_What you will do_. The stretch from the line with "assert (Hp : Permutation" through the line with "destruct (Rgt_dec z 0.0)" in the records below: write it out exactly, and nothing else.

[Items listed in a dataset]

=-=-=-=-=

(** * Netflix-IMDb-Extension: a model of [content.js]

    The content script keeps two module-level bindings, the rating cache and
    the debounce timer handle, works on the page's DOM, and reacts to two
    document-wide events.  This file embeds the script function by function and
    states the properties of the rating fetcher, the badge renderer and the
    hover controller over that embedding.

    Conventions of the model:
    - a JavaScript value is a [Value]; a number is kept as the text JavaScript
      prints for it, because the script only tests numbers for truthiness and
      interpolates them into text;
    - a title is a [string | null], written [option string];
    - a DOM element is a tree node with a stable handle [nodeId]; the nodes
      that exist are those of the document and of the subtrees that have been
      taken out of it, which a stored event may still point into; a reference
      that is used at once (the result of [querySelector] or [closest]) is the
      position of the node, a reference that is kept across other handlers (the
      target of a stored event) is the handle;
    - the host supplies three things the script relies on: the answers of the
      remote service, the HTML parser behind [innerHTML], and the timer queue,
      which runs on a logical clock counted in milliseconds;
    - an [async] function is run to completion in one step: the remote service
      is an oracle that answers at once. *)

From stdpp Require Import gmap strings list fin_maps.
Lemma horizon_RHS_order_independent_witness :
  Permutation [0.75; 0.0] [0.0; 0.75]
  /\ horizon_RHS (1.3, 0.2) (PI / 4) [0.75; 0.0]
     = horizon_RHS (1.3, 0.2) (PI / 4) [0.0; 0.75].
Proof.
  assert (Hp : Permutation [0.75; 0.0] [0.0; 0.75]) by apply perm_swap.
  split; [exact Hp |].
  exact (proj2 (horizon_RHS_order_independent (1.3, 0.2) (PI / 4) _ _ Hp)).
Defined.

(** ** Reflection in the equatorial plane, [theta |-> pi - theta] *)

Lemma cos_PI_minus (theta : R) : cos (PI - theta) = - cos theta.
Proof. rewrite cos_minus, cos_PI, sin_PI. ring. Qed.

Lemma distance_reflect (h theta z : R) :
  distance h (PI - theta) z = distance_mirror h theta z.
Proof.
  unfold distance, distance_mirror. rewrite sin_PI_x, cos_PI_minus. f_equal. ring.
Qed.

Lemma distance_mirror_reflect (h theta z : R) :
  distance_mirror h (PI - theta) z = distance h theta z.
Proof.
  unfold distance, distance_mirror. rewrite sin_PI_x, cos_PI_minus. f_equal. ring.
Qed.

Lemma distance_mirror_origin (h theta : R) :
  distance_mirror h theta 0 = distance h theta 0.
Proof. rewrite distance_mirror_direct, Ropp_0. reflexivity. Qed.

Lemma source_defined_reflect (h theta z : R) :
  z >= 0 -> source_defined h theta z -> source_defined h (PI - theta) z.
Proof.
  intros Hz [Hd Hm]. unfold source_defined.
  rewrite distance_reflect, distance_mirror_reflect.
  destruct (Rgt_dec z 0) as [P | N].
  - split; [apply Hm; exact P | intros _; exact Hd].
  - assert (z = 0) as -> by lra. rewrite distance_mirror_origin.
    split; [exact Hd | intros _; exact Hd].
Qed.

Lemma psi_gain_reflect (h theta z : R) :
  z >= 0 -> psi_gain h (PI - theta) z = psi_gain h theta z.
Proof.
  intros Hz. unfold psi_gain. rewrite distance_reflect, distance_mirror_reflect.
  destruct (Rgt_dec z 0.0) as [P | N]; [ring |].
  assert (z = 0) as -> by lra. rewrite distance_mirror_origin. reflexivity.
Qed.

=-=-=-=-=

_Exercise response_.
  assert (Hp : Permutation [0.75; 0.0] [0.0; 0.75]) by apply perm_swap.
  split; [exact Hp |].
  exact (proj2 (horizon_RHS_order_independent (1.3, 0.2) (PI / 4) _ _ Hp)).
Defined.

(** ** Reflection in the equatorial plane, [theta |-> pi - theta] *)

Lemma cos_PI_minus (theta : R) : cos (PI - theta) = - cos theta.
Proof. rewrite cos_minus, cos_PI, sin_PI. ring. Qed.

Lemma distance_reflect (h theta z : R) :
  distance h (PI - theta) z = distance_mirror h theta z.
Proof.
  unfold distance, distance_mirror. rewrite sin_PI_x, cos_PI_minus. f_equal. ring.
Qed.

Lemma distance_mirror_reflect (h theta z : R) :
  distance_mirror h (PI - theta) z = distance h theta z.
Proof.
  unfold distance, distance_mirror. rewrite sin_PI_x, cos_PI_minus. f_equal. ring.
Qed.

Lemma distance_mirror_origin (h theta : R) :
  distance_mirror h theta 0 = distance h theta 0.
Proof. rewrite distance_mirror_direct, Ropp_0. reflexivity. Qed.

Lemma source_defined_reflect (h theta z : R) :
  z >= 0 -> source_defined h theta z -> source_defined h (PI - theta) z.
Proof.
  intros Hz [Hd Hm]. unfold source_defined.
  rewrite distance_reflect, distance_mirror_reflect.
  destruct (Rgt_dec z 0) as [P | N].
  - split; [apply Hm; exact P | intros _; exact Hd].
  - assert (z = 0) as -> by lra. rewrite distance_mirror_origin.
    split; [exact Hd | intros _; exact Hd].
Qed.

Lemma psi_gain_reflect (h theta z : R) :
  z >= 0 -> psi_gain h (PI - theta) z = psi_gain h theta z.
Proof.
  intros Hz. unfold psi_gain. rewrite distance_reflect, distance_mirror_reflect.
  destruct (Rgt_dec z 0.0) as [P | N]; [ring |].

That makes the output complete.